- Description of the task
Up to and including the line with "intros H. unfold", return every line from the start of the entries below exactly.

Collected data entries

..............................

(** A queue of messages is the image of a list of messages. *)
Lemma message_entries z :
  Forall message_entry z -> exists ms, z = map entry_of ms.
Proof.
  induction 1 as [|e z [m ->] _ [ms ->]]; [exists []; reflexivity|].
  exists (m :: ms). reflexivity.
Qed.

Lemma dequeue_snoc r queue_name z member score :
  r queue_name = z ++ [(member, score)] ->
  dequeue false r queue_name = (Redis.set_key r queue_name z, from_json member).
Proof.
  intros H. unfold dequeue. rewrite H, zpopmax_snoc.
  destruct (from_json member); reflexivity.
Qed.

Lemma drain_messages n : forall r queue_name ms,
  r queue_name = map entry_of ms -> drain n r queue_name = firstn n (rev ms).
Proof.
  induction n as [|n IH]; intros r queue_name ms H; [reflexivity|].
  cbn [drain]. destruct (snoc_case ms) as [->|(ms' & m & ->)].
  - unfold dequeue. rewrite H. reflexivity.
  - rewrite map_app in H. cbn [map] in H. unfold entry_of at 2 in H.
    rewrite (dequeue_snoc r queue_name _ _ _ H), JsonFacts.from_json_to_json.
    rewrite rev_app_distr. cbn [rev app firstn]. f_equal.
    apply IH. apply set_key_same.
Qed.

Lemma peek_messages_entries ms : peek_messages (map entry_of ms) = Some ms.
Proof.
  induction ms as [|m ms IH]; [reflexivity|].
  cbn [map peek_messages]. unfold entry_of at 1.
  rewrite JsonFacts.from_json_to_json, IH. reflexivity.
Qed.



Lemma In_firstn {A} n (l : list A) x : In x (firstn n l) -> In x l.
Proof.
  intros H. rewrite <- (firstn_skipn n l). apply in_or_app. left. exact H.
Qed.

Lemma sorted_firstn {A} (R : A -> A -> Prop) n : forall l,
  StronglySorted R l -> StronglySorted R (firstn n l).
Proof.
  induction n as [|n IH]; intros l H; [constructor|].
  destruct H as [|x l Hs Hx]; [constructor|]. cbn [firstn].
  constructor; [exact (IH l Hs)|].
  apply List.Forall_forall. intros y Hy.
  rewrite List.Forall_forall in Hx. apply Hx.
  exact (In_firstn n l y Hy).
Qed.

End DrainFacts.



(** ** Messages of equal priority *)

Section TieFacts.

Lemma string_compare_refl s : String.compare s s = Eq.
Proof.
  pose proof (String.compare_antisym s s) as H.
  destruct (String.compare s s); [reflexivity|discriminate|discriminate].
Qed.

Lemma string_ltb_neq a b : String.ltb a b = true -> String.eqb a b = false.
Proof.
  intros H. destruct (String.eqb_spec a b) as [->|_]; [|reflexivity].
  unfold String.ltb in H. rewrite string_compare_refl in H. discriminate.
Qed.

Lemma string_ltb_asym a b : String.ltb a b = true -> String.ltb b a = false.
Proof.
  unfold String.ltb. rewrite (String.compare_antisym b a).
  destruct (String.compare a b); cbn; congruence.
Qed.

End TieFacts.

..............................

- Response to the exercise
(** A queue of messages is the image of a list of messages. *)
Lemma message_entries z :
  Forall message_entry z -> exists ms, z = map entry_of ms.
Proof.
  induction 1 as [|e z [m ->] _ [ms ->]]; [exists []; reflexivity|].
  exists (m :: ms). reflexivity.
Qed.

Lemma dequeue_snoc r queue_name z member score :
  r queue_name = z ++ [(member, score)] ->
  dequeue false r queue_name = (Redis.set_key r queue_name z, from_json member).
Proof.
  intros H. unfold dequeue. rewrite H, zpopmax_snoc.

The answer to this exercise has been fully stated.